(** The command is on the stack at [self]. *)
Definition dispatch_export_command (self : nat) (p : ptr) (f : export_fn) : M St Z :=
  let! rc := command_setup in
  if rc !=? 0 then ret rc else
  let! x := get_export p in
  let! rc := call (SpdkThreadSendMsg (ex_owner x) (export_msg f) self) in
  if rc !=? 0 then command_cleanup ;;; ret (rc : Z) else
  let! cmd := run_on (Some (ex_owner x)) (run_export_fn f p (ExportCommand false 0 0)) in
  if xc_completed cmd then command_cleanup ;;; ret (xc_status cmd) else blocked.

(** [s == NULL ? NULL : strdup(s)] for each string, in order. *)
Fixpoint dup_strings (l : list (option string)) : M St (list (option hstring)) :=
  match l with
  | [] => ret []
  | None :: l => let! r := dup_strings l in ret (None :: r)
  | Some s :: l =>
      let! mp := calloc in
      let! r := dup_strings l in
      ret (option_map (fun p => (p, s)) mp :: r)
  end.

(** A string that was to be copied and is not there. *)
Definition dup_failed (l : list (option string)) (r : list (option hstring)) : bool :=
  existsb (fun '(s, d) => negb (is_null s) && is_null d) (zip l r).

Definition nth_string (r : list (option hstring)) (i : nat) : option hstring := nth i r None.

Definition create_export (self : nat) (runtime : option ptr) (opts : option export_opts) (export_out : bool)
    : M St (Z * option (option ptr)) :=
  let status := validate_opts runtime opts export_out in
  if status !=? 0 then ret (status, None) else
  match runtime, opts with
  | Some rt, Some o =>
      let! t := spdk_get_thread in
      if negb (is_null t) then ret (- EDEADLK, Some None) else
      let! lease := on_rt_xp (rl_acquire rt) in
      if lease.1 !=? 0 then ret (lease.1, Some None) else
      let! owner := deref lease.2 in
      let! mp := calloc in
      match mp with
      | None => on_rt_xp (rl_release rt) ;;; ret (- ENOMEM, Some None)
      | Some p =>
          let strings := [xo_target_name o; xo_nqn o; xo_bdev_name o; xo_serial_number o;
                          xo_model_number o; xo_host_nqn o] in
          let! r := dup_strings strings in
          let! traddr := deref (xo_traddr o) in
          let! trsvcid := deref (xo_trsvcid o) in
          put_export p (Export rt owner None None traddr trsvcid (nth_string r 0) (nth_string r 1) (nth_string r 2)
            (nth_string r 3) (nth_string r 4) (nth_string r 5) (xo_nsid o) (xo_allow_any_host o) false false false) ;;;
          if dup_failed strings r then
            free_export p ;;; on_rt_xp (rl_release rt) ;;; ret (- ENOMEM, Some None)
          else
          let! status := dispatch_export_command self p RunCreate in
          if status !=? 0 then
            on_rt_xp (rl_release rt) ;;; free_export p ;;; ret (status, Some None)
          else ret (0, Some (Some p))
      end
  | _, _ => fail BadPointer
  end.

Definition zettide_spdk_nvmf_tcp_export_create (self : nat) (runtime : option ptr) (opts : option export_opts)
    (export_out : bool) : M St (Z * option (option ptr)) :=
  let! rc := call (PthreadSetcancelstate true) in
  if rc !=? 0 then ret (- rc, None) else
  let! r := create_export self runtime opts export_out in
  let! rc := call (PthreadSetcancelstate false) in
  assert (rc =? 0) ;;; ret r.

Definition close_export (self : nat) (export_handle : option ptr) : M St Z :=
  match export_handle with
  | None => ret (- EINVAL)
  | Some p =>
      let! t := spdk_get_thread in
      if negb (is_null t) then ret (- EDEADLK) else
      let! status := dispatch_export_command self p RunClose in
      (if status =? 0 then
         let! x := get_export p in
         on_rt_xp (rl_release (ex_runtime x)) ;;; free_export p
       else ret tt) ;;;
      ret status
  end.

Definition zettide_spdk_nvmf_tcp_export_close (self : nat) (export_handle : option ptr) : M St Z :=
  let! rc := call (PthreadSetcancelstate true) in
  if rc !=? 0 then ret (- rc) else
  let! status := close_export self export_handle in
  let! rc := call (PthreadSetcancelstate false) in
  assert (rc =? 0) ;;; ret status.

(** ** What SPDK holds for an export *)

(** Subsystems that exist, listening targets and listening subsystems, counted over
    the history: [-ENOENT] says that the listener was already gone. *)
Definition sub_delta (ev : event) : Z :=
  match ev with
  | EvCall (SpdkNvmfSubsystemCreate _ _ _ _ _) (Some _) => 1
  | EvCall (SpdkNvmfSubsystemDestroy _) rc => if rc =? 0 then -1 else 0
  | EvCall (NvmfDestroyed _) (Some _) => -1
  | _ => 0
  end.
Definition listen_delta (ev : event) : Z :=
  match ev with
  | EvCall (SpdkNvmfTgtListen _ _ _) rc => if rc =? 0 then 1 else 0
  | EvCall (SpdkNvmfTgtStopListen _) rc => if gone rc then -1 else 0
  | _ => 0
  end.
Definition listener_delta (ev : event) : Z :=
  match ev with
  | EvCall (NvmfListenerAdded _) (Some rc) => if rc =? 0 then 1 else 0
  | EvCall (SpdkNvmfSubsystemRemoveListener _) rc => if gone rc then -1 else 0
  | _ => 0
  end.
(* ===== verification/System.v ===== *)
(** * System: the components put together

    The clients of the runtime and of the endpoint are proved against the
    interfaces of Lease.v and Port.v.  Here they run on the models of runtime.c and
    bdev_endpoint.c themselves: theorems that need both sides, and the properties
    of the clients at concrete inputs. *)

From S2P Require Import Prelude Effects Externals Handshake Blocking Lease Runtime Endpoint Port.
From S2P Require Import Dispatcher ReadBatch ProviderIo Provider NvmfExport NvmeController.

(** ** The runtime under its clients *)

(** Stopping and destroying the runtime at [rt] are refused and change nothing. *)
Definition runtime_kept (rt : ptr) (s : RtStore) : Prop :=
  forall joined e l h, posix_ok e ->
    (exists rc h', zettide_spdk_runtime_stop (Some rt) false joined e (Conf s l h) = (Done rc, Conf s l h') /\ rc <> 0) /\
    zettide_spdk_runtime_destroy (Some rt) e (Conf s l h) = (Done (- EBUSY), Conf s l h).

Lemma leased_runtime_kept rt s : rl_ok rt s -> 0 < rl_leases rt s -> runtime_kept rt s.
Proof.
  intros Hok Hl joined e l h Hpx. split; [|by apply leased_destroy_refused].
  destruct (wp_returns_run _ _ _ _ (leased_stop_refused rt joined e (Conf s l h) Hpx Hok Hl))
    as (rc & [s' l' h'] & E & Hrc & Hs & Hl'). simpl in *. subst. by exists rc, h'.
Qed.

(** C11: An open dispatcher keeps its runtime: once [dispatcher_open] has returned 0,
    stopping the runtime it was opened on is refused without any change, and so is
    destroying it. *)
Theorem open_dispatcher_keeps_runtime self rt name wr out e (c c' : conf (DispStore RtStore (conf EpStore))) d :
  disp_ok c -> sends_accepted e -> posix_ok e -> rl_ok rt (ds_rt (store c)) ->
  rl_leases rt (ds_rt (store c)) < UINT64_MAX ->
  zettide_spdk_bdev_dispatcher_open self (Some rt) name wr out e c = (Done (0, Some (Some d)), c') ->
  runtime_kept rt (ds_rt (store c')).
Proof.
  intros Hd Hs Hpx Hr Hm E.
  pose proof (wp_run _ _ _ _ _ _ (dispatcher_open_spec self rt name wr out e c Hd Hs Hpx Hr Hm) E) as (t & _ & Hok & Hl).
  pose proof (rl_leases_nonneg rt _ Hr). apply leased_runtime_kept; [exact Hok|]. rewrite Hl. cbn [fst Z.eqb]. lia.
Qed.
(** ** Unrecognised comparison values *)

(** C4: a comparison whose dynamic type is none of bool, func() (bool, string),
    cmp.Comparison and func() cmp.Result makes [assert] panic with a message
    that names the type, whatever the failer: the failer is not run, the
    context sees no Log, Fail or FailNow, and the call does not return.
    [Assert] and [Check] panic in the same way. *)
Theorem assert_panics_on_other_types (U : Type) (b : bool) (failer : M U unit)
    (argsFilter : astExprListFilter) (typeName text : string)
    (msgAndArgs : list (iface U)) (env : Env U) (u : U) :
  let value := ("comparison arg must be bool or Comparison, not " ++ typeName)%string in
  let r := assert (testingT b) failer argsFilter (GoValue typeName text) msgAndArgs env u in
  r = mkRun (Panics value) (helperCalls b) u
  /\ calls isLog (trace r) = 0
  /\ calls isFail (trace r) = 0
  /\ calls isFailNow (trace r) = 0
  /\ Assert (testingT b) (GoValue typeName text) msgAndArgs env u
     = mkRun (Panics value) (helperCalls b ++ helperCalls b) u
  /\ Check (testingT b) (GoValue typeName text) msgAndArgs env u
     = mkRun (Panics value) (helperCalls b ++ helperCalls b) u.
Proof.
  intros value r.
  assert (Hr : r = mkRun (Panics value) (helperCalls b) u)
    by (destruct b; reflexivity).
  rewrite Hr; cbn [trace].
  repeat split; try (apply calls_helperCalls; reflexivity);
    destruct b; reflexivity.
Qed.
(** Where a constant of the rewritten tree comes from: a constant of the
    given tree, the same node up to its starting column, and the very
    same node and value unless that constant is a numeric literal. *)
Definition constant_origin (pre : list node) (a' : attrs) (v' : pyvalue) : Prop :=
  exists a v,
    In (Constant a v) pre /\
    set_col_offset (col_offset a) a' = a /\
    (isinstance_Num (Constant a v) = false -> a' = a /\ v' = v) /\
    isinstance_Num (Constant a' v') = isinstance_Num (Constant a v).

(** A node that carries a [last_token] and no [first_token]. *)
Definition unpaired (m : node) : bool :=
  match first_token (node_attrs m), last_token (node_attrs m) with
  | None, Some _ => true
  | _, _ => false
  end.

(** What pass 3 does to one node: the attributes after the visit are
    those computed by lines 83-94, and the class is the same. *)
Definition span_step (self : AddSourceOffsetVisitor) (m m' : node) : Prop :=
  AddSourceOffsetVisitor_offsets self (node_attrs m) = Ok (node_attrs m') /\
  class_name m' = class_name m.

(** What a run of pass 3 over nodes whose pre-order is [pre] ends in:
    every node treated by [span_step], or the [AttributeError] raised at
    a node with a [last_token] and no [first_token]. *)
Definition span_post (self : AddSourceOffsetVisitor) (pre : list node)
    (r : result (list node * AddSourceOffsetVisitor)) : Prop :=
  match r with
  | Ok (pre', self') => self' = self /\ Forall2 (span_step self) pre pre'
  | Raise e => e = AttributeError "first_token" /\ existsb unpaired pre = true
  end.

(** The span fields of a node after pass 3, from the attributes [a] it
    had before, as the specification words them: with a token
    association, the start line and column are the start of the first
    token, the end line and column the end of the last token, and the
    span identifier is "byte_start:byte_len:source_id", with [byte_start]
    the start offset of the first token and [byte_len] the end offset of
    the last token minus [byte_start]; with none, the four position
    fields are null. *)
Definition span_of (source_id : Z) (a a' : attrs) : Prop :=
  (forall ft lt,
     first_token a = Some ft -> last_token a = Some lt ->
     let byte_start := startpos ft in
     let byte_len := endpos lt - byte_start in
     lineno a' = Some (fst (start ft)) /\
     col_offset a' = Some (snd (start ft)) /\
     end_lineno a' = Some (fst (end_ lt)) /\
     end_col_offset a' = Some (snd (end_ lt)) /\
     src a' = Some (str_int byte_start ++ ":" ++ str_int byte_len ++ ":"
                    ++ str_int source_id)%string) /\
  (first_token a = None -> last_token a = None ->
   lineno a' = None /\ col_offset a' = None /\
   end_lineno a' = None /\ end_col_offset a' = None).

○ ○ ○ ○ ○ ○ ○

- **Exercise**: Each line of the data above containing the string "same" is to be copied.

- **Solution for this task**:
    [Assert] and [Check] panic in the same way. *)
    given tree, the same node up to its starting column, and the very
    same node and value unless that constant is a numeric literal. *)
    those computed by lines 83-94, and the class is the same. *)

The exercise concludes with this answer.